» Instructions for the task
In the entries below, find the lines that contain the word "None" and copy them.

» Stored data

===============

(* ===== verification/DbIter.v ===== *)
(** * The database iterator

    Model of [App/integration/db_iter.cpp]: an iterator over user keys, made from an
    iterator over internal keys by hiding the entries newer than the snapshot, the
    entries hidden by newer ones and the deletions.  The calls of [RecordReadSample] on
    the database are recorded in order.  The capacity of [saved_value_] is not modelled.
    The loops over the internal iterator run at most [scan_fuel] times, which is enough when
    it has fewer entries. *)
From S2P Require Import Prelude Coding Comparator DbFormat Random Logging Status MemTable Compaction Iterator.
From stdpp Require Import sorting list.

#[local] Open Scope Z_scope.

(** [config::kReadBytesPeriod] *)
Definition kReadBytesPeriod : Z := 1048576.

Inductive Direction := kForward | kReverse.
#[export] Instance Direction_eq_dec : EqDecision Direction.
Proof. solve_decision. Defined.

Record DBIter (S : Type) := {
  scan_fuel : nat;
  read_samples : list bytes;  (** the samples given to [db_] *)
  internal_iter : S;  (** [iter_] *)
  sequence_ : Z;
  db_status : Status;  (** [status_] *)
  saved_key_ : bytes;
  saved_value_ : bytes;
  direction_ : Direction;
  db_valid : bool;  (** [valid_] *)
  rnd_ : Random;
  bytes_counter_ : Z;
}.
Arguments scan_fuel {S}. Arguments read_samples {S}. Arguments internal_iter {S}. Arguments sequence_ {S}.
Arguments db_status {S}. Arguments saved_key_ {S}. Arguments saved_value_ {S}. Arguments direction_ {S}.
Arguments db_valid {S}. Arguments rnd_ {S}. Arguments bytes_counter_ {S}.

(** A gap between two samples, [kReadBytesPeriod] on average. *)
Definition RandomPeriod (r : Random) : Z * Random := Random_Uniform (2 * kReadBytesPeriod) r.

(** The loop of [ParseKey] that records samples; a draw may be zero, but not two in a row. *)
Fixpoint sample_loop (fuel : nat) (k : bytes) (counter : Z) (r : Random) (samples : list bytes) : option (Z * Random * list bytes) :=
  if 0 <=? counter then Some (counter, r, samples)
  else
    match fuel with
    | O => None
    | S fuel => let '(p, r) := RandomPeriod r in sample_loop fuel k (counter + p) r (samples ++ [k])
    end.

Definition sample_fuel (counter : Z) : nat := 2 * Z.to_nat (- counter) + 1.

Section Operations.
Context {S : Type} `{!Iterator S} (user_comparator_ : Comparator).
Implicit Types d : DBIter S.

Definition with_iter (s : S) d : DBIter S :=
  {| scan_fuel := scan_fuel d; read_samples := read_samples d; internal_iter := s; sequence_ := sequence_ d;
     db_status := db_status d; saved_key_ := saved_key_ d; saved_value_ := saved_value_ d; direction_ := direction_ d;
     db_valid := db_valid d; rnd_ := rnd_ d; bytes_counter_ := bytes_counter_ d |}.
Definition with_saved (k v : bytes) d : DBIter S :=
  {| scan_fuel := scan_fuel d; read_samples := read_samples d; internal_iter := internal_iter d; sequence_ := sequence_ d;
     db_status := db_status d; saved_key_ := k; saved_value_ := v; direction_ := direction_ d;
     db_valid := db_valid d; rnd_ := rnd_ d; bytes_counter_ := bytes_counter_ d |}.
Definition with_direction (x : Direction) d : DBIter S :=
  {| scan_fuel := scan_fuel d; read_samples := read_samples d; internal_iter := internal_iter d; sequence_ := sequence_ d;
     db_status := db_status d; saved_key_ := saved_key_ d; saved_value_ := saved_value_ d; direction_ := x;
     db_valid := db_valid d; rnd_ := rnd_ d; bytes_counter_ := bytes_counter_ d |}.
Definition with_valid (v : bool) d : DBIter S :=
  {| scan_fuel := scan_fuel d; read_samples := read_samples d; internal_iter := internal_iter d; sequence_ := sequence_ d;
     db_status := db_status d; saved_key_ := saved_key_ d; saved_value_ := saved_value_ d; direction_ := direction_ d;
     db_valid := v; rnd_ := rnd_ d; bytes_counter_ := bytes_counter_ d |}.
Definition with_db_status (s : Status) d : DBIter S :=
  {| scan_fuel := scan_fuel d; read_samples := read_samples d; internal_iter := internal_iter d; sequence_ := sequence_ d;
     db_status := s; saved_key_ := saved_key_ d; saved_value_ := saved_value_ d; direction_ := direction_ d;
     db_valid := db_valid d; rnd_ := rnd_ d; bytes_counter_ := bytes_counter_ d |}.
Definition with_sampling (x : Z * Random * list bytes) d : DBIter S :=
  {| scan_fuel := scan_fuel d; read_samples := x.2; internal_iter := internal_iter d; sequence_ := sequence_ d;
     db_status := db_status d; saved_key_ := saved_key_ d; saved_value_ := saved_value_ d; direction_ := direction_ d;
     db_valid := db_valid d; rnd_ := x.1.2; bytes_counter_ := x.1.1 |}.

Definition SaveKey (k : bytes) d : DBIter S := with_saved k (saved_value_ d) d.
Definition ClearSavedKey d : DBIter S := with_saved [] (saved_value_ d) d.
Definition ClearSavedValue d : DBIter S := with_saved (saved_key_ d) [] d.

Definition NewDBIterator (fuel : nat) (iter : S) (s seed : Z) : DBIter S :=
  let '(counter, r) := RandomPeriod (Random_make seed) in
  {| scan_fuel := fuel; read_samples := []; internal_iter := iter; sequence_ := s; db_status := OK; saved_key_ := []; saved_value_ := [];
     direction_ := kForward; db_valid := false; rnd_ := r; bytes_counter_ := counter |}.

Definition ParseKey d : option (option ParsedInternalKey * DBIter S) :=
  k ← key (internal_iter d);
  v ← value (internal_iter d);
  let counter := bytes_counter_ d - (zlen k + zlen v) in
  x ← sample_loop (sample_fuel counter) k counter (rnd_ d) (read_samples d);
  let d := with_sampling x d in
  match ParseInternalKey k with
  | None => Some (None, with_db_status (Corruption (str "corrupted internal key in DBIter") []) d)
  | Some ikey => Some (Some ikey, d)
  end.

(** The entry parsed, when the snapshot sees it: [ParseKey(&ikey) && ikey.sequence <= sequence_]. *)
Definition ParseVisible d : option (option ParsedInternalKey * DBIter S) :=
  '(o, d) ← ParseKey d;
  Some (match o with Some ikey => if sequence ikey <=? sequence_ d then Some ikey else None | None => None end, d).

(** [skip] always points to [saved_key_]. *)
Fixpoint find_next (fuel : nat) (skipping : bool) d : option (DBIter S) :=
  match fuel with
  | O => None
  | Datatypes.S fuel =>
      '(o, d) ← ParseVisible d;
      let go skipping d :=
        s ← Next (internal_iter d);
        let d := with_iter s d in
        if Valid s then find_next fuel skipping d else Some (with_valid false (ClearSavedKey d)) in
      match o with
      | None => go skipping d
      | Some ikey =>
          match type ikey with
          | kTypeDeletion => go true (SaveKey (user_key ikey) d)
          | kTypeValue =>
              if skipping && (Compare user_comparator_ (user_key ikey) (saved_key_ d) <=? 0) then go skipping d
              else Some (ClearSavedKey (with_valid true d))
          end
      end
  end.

===============

» Your response
    | O => None
  | None => Some (None, with_db_status (Corruption (str "corrupted internal key in DBIter") []) d)
  Some (match o with Some ikey => if sequence ikey <=? sequence_ d then Some ikey else None | None => None end, d).
  | O => None
      | None => go skipping d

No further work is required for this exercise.